US mortgage rates jumped last week, with the benchmark 30-year fixed mortgage rate moving to 4.35%, according to Bankrate.com's weekly national survey. The 30-year fixed mortgage has an average of 0.25 discount and origination points.

The larger jumbo 30-year fixed climbed to 4.34%, while the average 15-year fixed mortgage rate rebounded to 3.51%. Adjustable mortgage rates also moved upward, with the 5-year ARM notching higher to 3.51% and the 7-year ARM stepping up to 3.73%.

Mortgage rates moved higher following increases in two different inflation measures – the Producer Price Index and the Consumer Price Index – and Fed Chair Janet Yellen's testimony to Congress that waiting too long to raise interest rates "would be unwise." With this week's move, the benchmark 30-year fixed mortgage rate reset a new high water mark since May 2014. The two inflation readings and strong results on retail sales for both December and January indicate an economy gaining momentum.
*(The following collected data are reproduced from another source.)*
(* ===== verification/NetPolicy.v ===== *)
(** * Host names and domain patterns of the network proxy

    Models [network-proxy/src/policy.rs]: how a host is brought into normal form, how a
    domain pattern is read, expanded into globs and compiled, and when a pattern of the
    managed configuration allows one of the user's.  The crates [globset] and [url] are
    interfaces ([GlobSetOps], [UrlHostOps]); [GlobSetLaws] states what is used of globs on
    patterns that hold no other metacharacters, and [Glob] is an instance. *)

From stdpp Require Import base list strings gmap.
From Stdlib Require Import NArith.
From S2P Require Import Prelude NetAddr.

(** ** Normal forms *)

Definition is_some {A} (o : option A) : bool := match o with Some _ => true | None => false end.

Definition unscoped_ip_literal (host : str) : option str :=
  match split_once_str (lit "%") host with
  | Some (ip, _) => if is_some (parse_ip ip) then Some ip else None
  | None => None
  end.

(** The loop over ["%25"] and ["%"]. *)
Fixpoint scoped_ip_literal (delimiters : list str) (host : str) : option str :=
  match delimiters with
  | [] => None
  | delimiter :: rest =>
      match split_once_str delimiter host with
      | Some (ip, scope) =>
          if is_some (parse_ip ip) then Some (ip ++ lit "%" ++ scope) else scoped_ip_literal rest host
      | None => scoped_ip_literal rest host
      end
  end.

Definition normalize_ip_literal (host : str) : option str :=
  if is_some (parse_ip host) then Some host else scoped_ip_literal [lit "%25"; lit "%"] host.

Definition normalize_dns_host_or_ip_literal (host : str) : str :=
  let host := trim_end_matches (char_eqb dot_char) (to_ascii_lowercase host) in
  match normalize_ip_literal host with Some ip => ip | None => host end.

Definition count_char (c : N) (s : str) : nat := length (filter (fun x => x = c) s).

Definition open_bracket : N := 91.
Definition close_bracket : N := 93.

Definition normalize_host (host : str) : str :=
  let host := trim host in
  let bracketed :=
    match host with
    | c :: rest =>
        if char_eqb c open_bracket then
          match split_once close_bracket rest with Some (inner, _) => Some inner | None => None end
        else None
    | [] => None
    end in
  match bracketed with
  | Some inner => normalize_dns_host_or_ip_literal inner
  | None =>
      if Nat.eqb (count_char colon_char host) 1 then
        normalize_dns_host_or_ip_literal
          (match split_once colon_char host with Some (h, _) => h | None => host end)
      else normalize_dns_host_or_ip_literal host
  end.

(** [Host::parse]: a host that is not empty. *)
Definition Host_parse (input : str) : option str :=
  let normalized := normalize_host input in
  if is_empty normalized then None else Some normalized.

Definition is_loopback_host (host : str) : bool :=
  let host := match unscoped_ip_literal host with Some ip => ip | None => host end in
  if str_eqb host (lit "localhost") then true
  else match parse_ip host with Some ip => ip_is_loopback ip | None => false end.

Definition normalize_pattern (pattern : str) : str :=
  let pattern := trim pattern in
  if str_eqb pattern (lit "*") then lit "*"
  else
    let '(prefix, remainder) :=
      match strip_prefix (lit "**.") pattern with
      | Some domain => (lit "**.", domain)
      | None =>
          match strip_prefix (lit "*.") pattern with
          | Some domain => (lit "*.", domain)
          | None => ([], pattern)
          end
      end in
    let remainder := normalize_host remainder in
    if is_empty prefix then remainder else prefix ++ remainder.

(** ** Domain patterns *)

Inductive DomainPattern :=
| ApexAndSubdomains (domain : str)
| SubdomainsOnly (domain : str)
| Exact (domain : str).

Definition parse_domain (domain : str) (build : str -> DomainPattern) : DomainPattern :=
  let domain := trim domain in
  if is_empty domain then Exact [] else build domain.

Definition DomainPattern_parse (input : str) : DomainPattern :=
  let input := trim input in
  if is_empty input then Exact []
  else match strip_prefix (lit "**.") input with
       | Some domain => parse_domain domain ApexAndSubdomains
       | None =>
           match strip_prefix (lit "*.") input with
           | Some domain => parse_domain domain SubdomainsOnly
           | None => Exact input
           end
       end.

Definition expand_domain_pattern (pattern : str) : list str :=
  match DomainPattern_parse pattern with
  | Exact domain => [domain]
  | SubdomainsOnly domain => [lit "?*." ++ domain]
  | ApexAndSubdomains domain => [domain; lit "?*." ++ domain]
  end.

Definition is_global_wildcard_domain_pattern (pattern : str) : bool :=
  existsb (fun candidate => str_eqb candidate (lit "*")) (expand_domain_pattern (normalize_pattern pattern)).

(** [url::Host::parse], as the text of the host it returns. *)
Class UrlHostOps := { url_host_parse : str -> option str }.

Definition parse_domain_for_constraints `{UrlHostOps} (domain : str) : str :=
  let domain := trim_end_matches (char_eqb dot_char) (trim domain) in
  if is_empty domain then []
  else
    let host := if starts_with (lit "[") domain && ends_with (lit "]") domain
                then drop 1 (take (length domain - 1) domain) else domain in
    if contains_char 42 host || contains_char 63 host || contains_char 37 host then domain
    else match url_host_parse host with Some h => h | None => [] end.

Definition parse_for_constraints `{UrlHostOps} (input : str) : DomainPattern :=
  let input := trim input in
  if is_empty input then Exact []
  else match strip_prefix (lit "**.") input with
       | Some domain => ApexAndSubdomains (parse_domain_for_constraints domain)
       | None =>
           match strip_prefix (lit "*.") input with
           | Some domain => SubdomainsOnly (parse_domain_for_constraints domain)
           | None => Exact (parse_domain_for_constraints input)
           end
       end.

Definition normalize_domain (domain : str) : str := to_ascii_lowercase (trim_end_matches (char_eqb dot_char) domain).

Definition domain_eq (left_ right_ : str) : bool := str_eqb (normalize_domain left_) (normalize_domain right_).

Definition is_subdomain_or_equal (child parent : str) : bool :=
  let child := normalize_domain child in
  let parent := normalize_domain parent in
  if str_eqb child parent then true else ends_with (lit "." ++ parent) child.

Definition is_strict_subdomain (child parent : str) : bool :=
  let child := normalize_domain child in
  let parent := normalize_domain parent in
  negb (str_eqb child parent) && ends_with (lit "." ++ parent) child.

Definition allows (self candidate : DomainPattern) : bool :=
  match self, candidate with
  | Exact domain, Exact candidate => domain_eq candidate domain
  | Exact _, _ => false
  | SubdomainsOnly domain, Exact candidate => is_strict_subdomain candidate domain
  | SubdomainsOnly domain, SubdomainsOnly candidate => is_subdomain_or_equal candidate domain
  | SubdomainsOnly domain, ApexAndSubdomains candidate => is_strict_subdomain candidate domain
  | ApexAndSubdomains domain, Exact candidate
  | ApexAndSubdomains domain, SubdomainsOnly candidate
  | ApexAndSubdomains domain, ApexAndSubdomains candidate => is_subdomain_or_equal candidate domain
  end.

(** ** Compiled sets *)

(** [globset], with [case_insensitive(true)] on every glob. *)
Class GlobSetOps := {
  Glob : Type;
  GlobSet : Type;
  glob_build : str -> option Glob;
  globset_build : list Glob -> option GlobSet;
  globset_is_match : GlobSet -> str -> bool;
}.

Inductive GlobalWildcard := WildcardAllow | WildcardReject.

(** Why a list of patterns does not compile. *)
Inductive GlobSetError := GlobalWildcardPattern | InvalidGlobPattern (candidate : str) | GlobSetBuildError.

Section compile.
Context `{GlobSetOps}.

(** The loop over the candidates of a pattern, with those seen so far. *)
Fixpoint add_candidates (candidates : list str) (seen : gset str) (globs : list Glob)
  : result (gset str * list Glob) GlobSetError :=
  match candidates with
  | [] => Ok (seen, globs)
  | candidate :: rest =>
      if decide (candidate ∈ seen) then add_candidates rest seen globs
      else match glob_build candidate with
           | Some glob => add_candidates rest ({[candidate]} ∪ seen) (globs ++ [glob])
           | None => Err (InvalidGlobPattern candidate)
           end
  end.

Fixpoint add_patterns (global_wildcard : GlobalWildcard) (patterns : list str) (seen : gset str) (globs : list Glob)
  : result (list Glob) GlobSetError :=
  match patterns with
  | [] => Ok globs
  | pattern :: rest =>
      if match global_wildcard with WildcardReject => is_global_wildcard_domain_pattern pattern | WildcardAllow => false end
      then Err GlobalWildcardPattern
      else
        let? (seen, globs) := add_candidates (expand_domain_pattern (normalize_pattern pattern)) seen globs in
        add_patterns global_wildcard rest seen globs
  end.

Definition compile_globset_with_policy (patterns : list str) (global_wildcard : GlobalWildcard)
  : result GlobSet GlobSetError :=
  let? globs := add_patterns global_wildcard patterns ∅ [] in
  match globset_build globs with Some set => Ok set | None => Err GlobSetBuildError end.

Definition compile_allowlist_globset (patterns : list str) := compile_globset_with_policy patterns WildcardAllow.
Definition compile_denylist_globset (patterns : list str) := compile_globset_with_policy patterns WildcardReject.

End compile.

(** ** What the patterns mean *)

(** Characters of host names that mean themselves in a glob and have no other case. *)
Definition is_plain_char (c : N) : bool :=
  ((97 <=? c) && (c <=? 122) || (48 <=? c) && (c <=? 57)
   || (c =? 45) || (c =? 46) || (c =? 95) || (c =? 58) || (c =? 37))%N.
Definition is_plain (s : str) : bool := forallb is_plain_char s.

(** [h] is a name below [d]: something, a dot, and [d]. *)
Definition below (d h : str) : bool := ends_with (lit "." ++ d) h && Nat.ltb (1 + length d) (length h).

(** What is relied on of [globset]: a set matches when one of its globs does; a glob of
    plain characters matches itself; ["?*."] matches at least one character and a dot; a
    star matches everything. *)
Class GlobSetLaws `{GlobSetOps} := {
  glob_is_match : Glob -> str -> bool;
  globset_is_match_any gs s h :
    globset_build gs = Some s -> globset_is_match s h = existsb (fun g => glob_is_match g h) gs;
  glob_exact d g h :
    is_plain d = true -> glob_build d = Some g -> is_plain h = true -> glob_is_match g h = str_eqb d h;
  glob_subdomain d g h :
    is_plain d = true -> glob_build (lit "?*." ++ d) = Some g -> is_plain h = true -> glob_is_match g h = below d h;
  glob_star g h : glob_build (lit "*") = Some g -> glob_is_match g h = true;
}.

(** The hosts a configured pattern stands for. *)
Definition pattern_covers (pattern h : str) : bool :=
  match DomainPattern_parse (normalize_pattern pattern) with
  | Exact d => str_eqb d (lit "*") || str_eqb d h
  | SubdomainsOnly d => below d h
  | ApexAndSubdomains d => str_eqb d h || below d h
  end.

(** Patterns within the documented language: a plain name, with or without a prefix, or a
    star alone. *)
Definition plain_pattern (pattern : str) : bool :=
  match DomainPattern_parse (normalize_pattern pattern) with
  | Exact d => str_eqb d (lit "*") || is_plain d
  | SubdomainsOnly d | ApexAndSubdomains d => is_plain d
  end.
(** Brokerage runs only in a proxy that is on, *)
Lemma brokered_enabled cfg cs :
  credential_broker (fst (brokered_config cfg cs)) = true -> enabled (fst (brokered_config cfg cs)) = true.
Proof.
  unfold brokered_config. set (cfg1 := if bool_decide _ then _ else cfg).
  destruct (credential_broker cfg1) eqn:Eb; simpl.
  - destruct (enabled cfg1) eqn:Ee; simpl; [by rewrite Ee|]. by destruct (_ && _).
  - by rewrite Eb.
Qed.

(** and what it has done once it does not do again. *)
Lemma brokered_again cfg cs :
  within_constraints cfg cs -> (credential_broker cfg = true -> enabled cfg = true) -> brokered_config cfg cs = (cfg, false).
Proof.
  intros Hw He. unfold brokered_config.
  assert ((if bool_decide (c_enabled cs = Some false) then set_credential_broker false (mitm cfg) cfg else cfg) = cfg) as ->.
  { case_bool_decide as Hc; [|done]. apply (wc_enabled _ _ Hw) in Hc. destruct (credential_broker cfg) eqn:Eb.
    - rewrite He in Hc by done. done.
    - unfold set_credential_broker. rewrite <- Eb. by destruct cfg. }
  destruct (credential_broker cfg) eqn:Eb; [rewrite He by done|]; done.
Qed.

(** The state that compilation gives: its parts belong to its configuration. *)
Record compiled (s : ConfigState) : Prop := {
  cs_deny : compile_denylist_globset (default [] (denied_domains (config s))) = Ok (deny_set s);
  cs_allow : compile_allowlist_globset (default [] (allowed_domains (config s))) = Ok (allow_set s);
  cs_hooks : compile_mitm_hooks (mitm (config s)) (mitm_hooks (config s)) = Some (state_mitm_hooks s);
  cs_mitm : is_some (state_mitm s) = mitm (config s);
  cs_broker : credential_broker (config s) = true -> mitm (config s) = true;
  cs_enabled : credential_broker (config s) = true -> enabled (config s) = true;
  cs_denied_exact : no_global_wildcard (default [] (denied_domains (config s)));
}.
Coupled with near full employment and the prospect of government stimulus, Janet Yellen reiterated the need to raise interest rates further. The timing however, remains uncertain. But within a 24-hour span following Yellen's initial comments to the Senate Banking Committee and the release of the retail sales and consumer price data, the odds of a March rate hike doubled from 13% to 26% according to trading in Fed funds futures.

At the current average 30-year fixed mortgage rate of 4.35%, the monthly payment for a $200,000 loan is $995.62.

SURVEY RESULTS
30-year fixed: 4.35% -- up from 4.27% last week (avg. points: 0.25)
15-year fixed: 3.51% -- up from 3.49% last week (avg. points: 0.22)
5/1 ARM: 3.51% -- up from 3.46% last week (avg. points: 0.26)

(Source: Bankrate.com)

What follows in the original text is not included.